What is required:
Give back every line of the data below exactly.
** The input follows **
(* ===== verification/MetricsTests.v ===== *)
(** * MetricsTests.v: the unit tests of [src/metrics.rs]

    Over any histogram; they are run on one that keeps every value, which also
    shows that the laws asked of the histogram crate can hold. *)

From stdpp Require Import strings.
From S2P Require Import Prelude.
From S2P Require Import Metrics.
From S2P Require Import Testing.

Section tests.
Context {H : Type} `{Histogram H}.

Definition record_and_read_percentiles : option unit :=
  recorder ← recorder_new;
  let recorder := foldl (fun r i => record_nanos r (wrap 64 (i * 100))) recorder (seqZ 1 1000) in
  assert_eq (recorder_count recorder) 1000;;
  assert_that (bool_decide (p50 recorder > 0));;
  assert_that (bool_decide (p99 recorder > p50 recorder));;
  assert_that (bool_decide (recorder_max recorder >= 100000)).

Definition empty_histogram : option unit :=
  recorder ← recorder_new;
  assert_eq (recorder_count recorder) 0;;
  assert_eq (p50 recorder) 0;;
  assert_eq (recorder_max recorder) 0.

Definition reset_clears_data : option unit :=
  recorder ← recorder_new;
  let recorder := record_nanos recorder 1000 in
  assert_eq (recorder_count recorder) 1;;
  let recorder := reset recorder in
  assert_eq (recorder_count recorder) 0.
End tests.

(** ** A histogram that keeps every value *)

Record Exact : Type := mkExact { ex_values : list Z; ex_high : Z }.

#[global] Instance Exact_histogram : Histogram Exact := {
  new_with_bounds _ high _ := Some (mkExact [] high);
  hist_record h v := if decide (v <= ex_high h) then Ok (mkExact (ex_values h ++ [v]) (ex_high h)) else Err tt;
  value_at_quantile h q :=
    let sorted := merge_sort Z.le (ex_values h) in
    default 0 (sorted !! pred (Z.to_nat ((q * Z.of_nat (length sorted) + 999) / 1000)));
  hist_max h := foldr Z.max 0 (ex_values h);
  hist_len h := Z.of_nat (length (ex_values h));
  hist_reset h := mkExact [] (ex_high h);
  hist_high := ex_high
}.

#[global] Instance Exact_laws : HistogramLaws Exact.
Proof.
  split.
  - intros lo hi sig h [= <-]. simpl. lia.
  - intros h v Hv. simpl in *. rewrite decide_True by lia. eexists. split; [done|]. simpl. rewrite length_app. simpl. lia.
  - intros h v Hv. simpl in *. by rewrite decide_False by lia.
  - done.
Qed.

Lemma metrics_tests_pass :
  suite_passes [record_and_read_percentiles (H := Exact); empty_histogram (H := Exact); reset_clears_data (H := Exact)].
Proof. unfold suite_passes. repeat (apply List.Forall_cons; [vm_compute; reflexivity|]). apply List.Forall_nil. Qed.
** End of The input **
Answer to this problem:
(* ===== verification/MetricsTests.v ===== *)
(** * MetricsTests.v: the unit tests of [src/metrics.rs]

    Over any histogram; they are run on one that keeps every value, which also
    shows that the laws asked of the histogram crate can hold. *)

From stdpp Require Import strings.
From S2P Require Import Prelude.
From S2P Require Import Metrics.
From S2P Require Import Testing.

Section tests.
Context {H : Type} `{Histogram H}.

Definition record_and_read_percentiles : option unit :=
  recorder ← recorder_new;
  let recorder := foldl (fun r i => record_nanos r (wrap 64 (i * 100))) recorder (seqZ 1 1000) in
  assert_eq (recorder_count recorder) 1000;;
  assert_that (bool_decide (p50 recorder > 0));;
  assert_that (bool_decide (p99 recorder > p50 recorder));;
  assert_that (bool_decide (recorder_max recorder >= 100000)).

Definition empty_histogram : option unit :=
  recorder ← recorder_new;
  assert_eq (recorder_count recorder) 0;;
  assert_eq (p50 recorder) 0;;
  assert_eq (recorder_max recorder) 0.

Definition reset_clears_data : option unit :=
  recorder ← recorder_new;
  let recorder := record_nanos recorder 1000 in
  assert_eq (recorder_count recorder) 1;;
  let recorder := reset recorder in
  assert_eq (recorder_count recorder) 0.
End tests.

(** ** A histogram that keeps every value *)

Record Exact : Type := mkExact { ex_values : list Z; ex_high : Z }.

#[global] Instance Exact_histogram : Histogram Exact := {
  new_with_bounds _ high _ := Some (mkExact [] high);
  hist_record h v := if decide (v <= ex_high h) then Ok (mkExact (ex_values h ++ [v]) (ex_high h)) else Err tt;
  value_at_quantile h q :=
    let sorted := merge_sort Z.le (ex_values h) in
    default 0 (sorted !! pred (Z.to_nat ((q * Z.of_nat (length sorted) + 999) / 1000)));
  hist_max h := foldr Z.max 0 (ex_values h);
  hist_len h := Z.of_nat (length (ex_values h));
  hist_reset h := mkExact [] (ex_high h);
  hist_high := ex_high
}.

#[global] Instance Exact_laws : HistogramLaws Exact.
Proof.
  split.
  - intros lo hi sig h [= <-]. simpl. lia.
  - intros h v Hv. simpl in *. rewrite decide_True by lia. eexists. split; [done|]. simpl. rewrite length_app. simpl. lia.
  - intros h v Hv. simpl in *. by rewrite decide_False by lia.
  - done.
Qed.

Lemma metrics_tests_pass :
  suite_passes [record_and_read_percentiles (H := Exact); empty_histogram (H := Exact); reset_clears_data (H := Exact)].
Proof. unfold suite_passes. repeat (apply List.Forall_cons; [vm_compute; reflexivity|]). apply List.Forall_nil. Qed.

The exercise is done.